__DIRECTIONS__
In the data below, the answer is the run of lines from the line containing "intros Hd. unfold nibble_char, char_nibble." through the line containing "do 4 (rewrite", both included; print it exactly and nothing else.
Content starts
(* ===== verification/Ids.v ===== *)
(** * Identifiers, JSON values and time

    [Uuid] is the 128-bit value of the [uuid] crate.  Its text forms are code of
    that crate: [UuidText] is the interface the server uses, [UuidTextLaws] the
    documented behaviour the theorems rely on, and [Canonical] one concrete
    instance (the hyphenated lower-case form) that satisfies the laws. *)

From S2P Require Import Prelude Str.
Open Scope N_scope.

Record Uuid := mk_uuid { uuid_bits : N; uuid_wf : (uuid_bits <? 2 ^ 128) = true }.

#[global] Instance uuid_bits_inj : Inj (=) (=) uuid_bits.
Proof.
  intros [n Hn] [m Hm]; cbn. intros ->. f_equal. apply (Eqdep_dec.UIP_dec bool_dec).
Qed.
#[global] Instance uuid_eq_dec : EqDecision Uuid.
Proof.
  intros u v. destruct (decide (uuid_bits u = uuid_bits v)) as [E|E].
  - left. by apply uuid_bits_inj.
  - right. by intros ->.
Defined.
#[global] Program Instance uuid_countable : Countable Uuid :=
  inj_countable uuid_bits
    (λ n, match (n <? 2 ^ 128) as b return (n <? 2 ^ 128) = b → option Uuid with
          | true => λ H, Some (mk_uuid n H) | false => λ _, None end eq_refl) _.
Next Obligation.
  intros [n Hn]. cbn [uuid_bits].
  assert (∀ b (E : (n <? 2 ^ 128) = b),
    match b as b' return (n <? 2 ^ 128) = b' → option Uuid with
    | true => λ H, Some (mk_uuid n H) | false => λ _, None end E = Some (mk_uuid n Hn)) as H.
  { intros [] E; [|congruence]. f_equal. by apply uuid_bits_inj. }
  apply H.
Qed.

(** [Uuid::nil]. *)
Definition uuid_nil : Uuid := mk_uuid 0 eq_refl.
Definition is_nil (u : Uuid) : bool := uuid_bits u =? 0.
(** A UUID with the low 128 bits of [n]. *)
Definition uuid_of (n : N) : Uuid :=
  match bool_dec (n mod 2 ^ 128 <? 2 ^ 128) true with
  | left H => mk_uuid (n mod 2 ^ 128) H
  | right _ => uuid_nil
  end.
Lemma uuid_of_bits n : uuid_bits (uuid_of n) = n mod 2 ^ 128.
Proof.
  unfold uuid_of. destruct (bool_dec _ _) as [H|H]; [done|]. destruct H.
  apply N.ltb_lt, N.mod_lt. done.
Qed.

(** ** The text forms of the [uuid] crate *)

Class UuidText := {
  uuid_display : Uuid → str;          (** [to_string] *)
  uuid_parse : str → option Uuid;     (** [Uuid::parse_str(..).ok()] *)
}.
Class UuidTextLaws `{UuidText} := {
  parse_display u : uuid_parse (uuid_display u) = Some u;
  display_no_newline u : 10 ∉ uuid_display u;
  display_ascii u : Forall (λ c, c < 128) (uuid_display u);
  parse_no_newline s u : uuid_parse s = Some u → 10 ∉ s;
}.

Lemma uuid_display_inj `{UuidTextLaws} u v : uuid_display u = uuid_display v → u = v.
Proof. intros E. apply (f_equal uuid_parse) in E. rewrite !parse_display in E. by simplify_eq. Qed.

Module Canonical.
Fixpoint nibbles (k : nat) (n : N) : list N :=
  match k with O => [] | S k => nibbles k (n / 16) ++ [n mod 16] end.
Definition nibble_char (d : N) : char := if d <? 10 then 48 + d else 87 + d.
Definition char_nibble (c : char) : N := if c <? 58 then c - 48 else c - 87.
Definition hyphenate (l : str) : str :=
  take 8 l ++ 45 :: take 4 (drop 8 l) ++ 45 :: take 4 (drop 12 l) ++
  45 :: take 4 (drop 16 l) ++ 45 :: drop 20 l.
Definition display (u : Uuid) : str := hyphenate (nibble_char <$> nibbles 32 (uuid_bits u)).
Definition value (l : list N) : N := fold_left (λ a d, 16 * a + d) l 0.
Definition parse (s : str) : option Uuid :=
  let u := uuid_of (value (char_nibble <$> filter (λ c, c ≠ 45) s)) in
  if decide (display u = s) then Some u else None.

Definition text : UuidText := {| uuid_display := display; uuid_parse := parse |}.

Lemma nibbles_lt k n : Forall (λ d, d < 16) (nibbles k n).
Proof.
  revert n. induction k as [|k IH]; intros n; cbn; [constructor|].
  apply Forall_app_2; [apply IH|]. constructor; [apply N.mod_lt; lia|constructor].
Qed.
Lemma value_nibbles k n : n < 16 ^ N.of_nat k → value (nibbles k n) = n.
Proof.
  revert n. induction k as [|k IH]; intros n Hn; cbn [nibbles].
  - cbn in Hn. by assert (n = 0) as -> by lia.
  - unfold value in *. rewrite fold_left_app. cbn [fold_left]. rewrite IH.
    + symmetry. apply N.div_mod. lia.
    + rewrite Nat2N.inj_succ, N.pow_succ_r' in Hn. apply N.Div0.div_lt_upper_bound; lia.
Qed.
Lemma nibble_char_spec d :
  d < 16 → char_nibble (nibble_char d) = d ∧ nibble_char d ≠ 45 ∧ nibble_char d ≠ 10.
Proof.
  intros Hd. unfold nibble_char, char_nibble.
  destruct (N.ltb_spec d 10) as [?|?].
  - rewrite (proj2 (N.ltb_lt _ _)) by lia. lia.
  - rewrite (proj2 (N.ltb_ge _ _)) by lia. lia.
Qed.
Lemma filter_hyphen_id (k : str) :
  Forall (λ c, c ≠ 45) k → filter (λ c, c ≠ 45) k = k.
Proof.
  induction 1 as [|c k Hc _ IH]; [done|]. rewrite filter_cons_True by done. by rewrite IH.
Qed.
Lemma hyphenate_filter (l : str) :
  Forall (λ c, c ≠ 45) l → filter (λ c, c ≠ 45) (hyphenate l) = l.
Proof.
  intros Hl. unfold hyphenate.
  do 4 (rewrite filter_app, filter_cons_False by (intros H; by apply H)).
  rewrite !filter_hyphen_id by auto using Forall_take, Forall_drop.
  change 20%nat with (16 + 4)%nat. rewrite <-drop_drop, take_drop.
  change 16%nat with (12 + 4)%nat. rewrite <-drop_drop, take_drop.
  change 12%nat with (8 + 4)%nat. rewrite <-drop_drop, take_drop.
  by rewrite take_drop.
Qed.
Lemma display_Forall (P : char → Prop) u :
  (∀ d, d < 16 → P (nibble_char d)) → P 45 → Forall P (display u).
Proof.
  intros Hd Hh. assert (Forall P (nibble_char <$> nibbles 32 (uuid_bits u))) as F.
  { apply Forall_fmap. eapply Forall_impl; [apply nibbles_lt|]. cbn. auto. }
  unfold display, hyphenate. revert F. generalize (nibble_char <$> nibbles 32 (uuid_bits u)).
  intros l F. repeat (apply Forall_app_2; [|apply Forall_cons_2; [done|]]);
    auto using Forall_take, Forall_drop.
Qed.
Lemma display_chars u : 10 ∉ display u.
Proof.
  pose proof (display_Forall (λ c, c ≠ 10) u ltac:(intros; by apply nibble_char_spec) ltac:(done)) as F.
  rewrite Forall_forall in F. intros ?%F. done.
Qed.
Lemma nibble_char_ascii d : d < 16 → nibble_char d < 128.
Proof. intros Hd. unfold nibble_char. case_match; lia. Qed.

Lemma value_display u :
  uuid_of (value (char_nibble <$> filter (λ c, c ≠ 45) (display u))) = u.
Proof.
  pose proof (nibbles_lt 32 (uuid_bits u)) as Hl.
  pose proof (proj1 (N.ltb_lt _ _) (uuid_wf u)) as Hu.
  unfold display. rewrite hyphenate_filter.
  2: { apply Forall_fmap. eapply Forall_impl; [done|]. cbn. intros d Hd. by apply nibble_char_spec. }
  rewrite <-list_fmap_compose, <-(Forall_fmap_ext_1 id), list_fmap_id.
  2: { eapply Forall_impl; [done|]. cbn. intros d Hd. symmetry. by apply nibble_char_spec. }
  apply uuid_bits_inj. rewrite uuid_of_bits, value_nibbles by done.
  by apply N.mod_small.
Qed.

Lemma laws : @UuidTextLaws text.
Proof.
  split; cbn [uuid_display uuid_parse text].
  - intros u. unfold parse. rewrite value_display.
    case_decide as E; done.
  - apply display_chars.
  - intros u. apply display_Forall; [apply nibble_char_ascii|lia].
  - intros s u. unfold parse. case_decide as E; [|done]. intros _. rewrite <-E.
    apply display_chars.
Qed.
End Canonical.
Module CanonicalInstances.
#[export] Instance uuid_text : UuidText := Canonical.text.
#[export] Instance uuid_text_laws : UuidTextLaws := Canonical.laws.
End CanonicalInstances.

(** ** JSON values

    [serde_json::Value] with its constructors; a number is kept as the text
    [Number]'s [Display] prints. *)

Inductive Value : Type :=
| VNull
| VBool (b : bool)
| VNumber (text : str)
| VString (s : str)
| VArray (l : list Value)
| VObject (m : list (str * Value)).

#[global] Instance value_eq_dec : EqDecision Value.
Proof.
  refine (fix go v w := let _ : EqDecision Value := @go in
    match v, w with
    | VNull, VNull => left _
    | VBool b, VBool c => cast_if (decide (b = c))
    | VNumber s, VNumber t => cast_if (decide (s = t))
    | VString s, VString t => cast_if (decide (s = t))
    | VArray l, VArray k => cast_if (decide (l = k))
    | VObject l, VObject k => cast_if (decide (l = k))
    | _, _ => right _
    end); abstract congruence.
Defined.

Definition value_as_str (v : Value) : option str :=
  match v with VString s => Some s | _ => None end.
Definition value_is_null (v : Value) : bool := match v with VNull => true | _ => false end.

(** ** Time

    [DateTime<Utc>] and [SystemTime] are nanoseconds relative to the Unix epoch. *)

Abbreviation DateTime := Z (only parsing).
Definition u64_max : N := 2 ^ 64 - 1.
Content ends
__EXERCISE RESULT__
  intros Hd. unfold nibble_char, char_nibble.
  destruct (N.ltb_spec d 10) as [?|?].
  - rewrite (proj2 (N.ltb_lt _ _)) by lia. lia.
  - rewrite (proj2 (N.ltb_ge _ _)) by lia. lia.
Qed.
Lemma filter_hyphen_id (k : str) :
  Forall (λ c, c ≠ 45) k → filter (λ c, c ≠ 45) k = k.
Proof.
  induction 1 as [|c k Hc _ IH]; [done|]. rewrite filter_cons_True by done. by rewrite IH.
Qed.
Lemma hyphenate_filter (l : str) :
  Forall (λ c, c ≠ 45) l → filter (λ c, c ≠ 45) (hyphenate l) = l.
Proof.
  intros Hl. unfold hyphenate.
  do 4 (rewrite filter_app, filter_cons_False by (intros H; by apply H)).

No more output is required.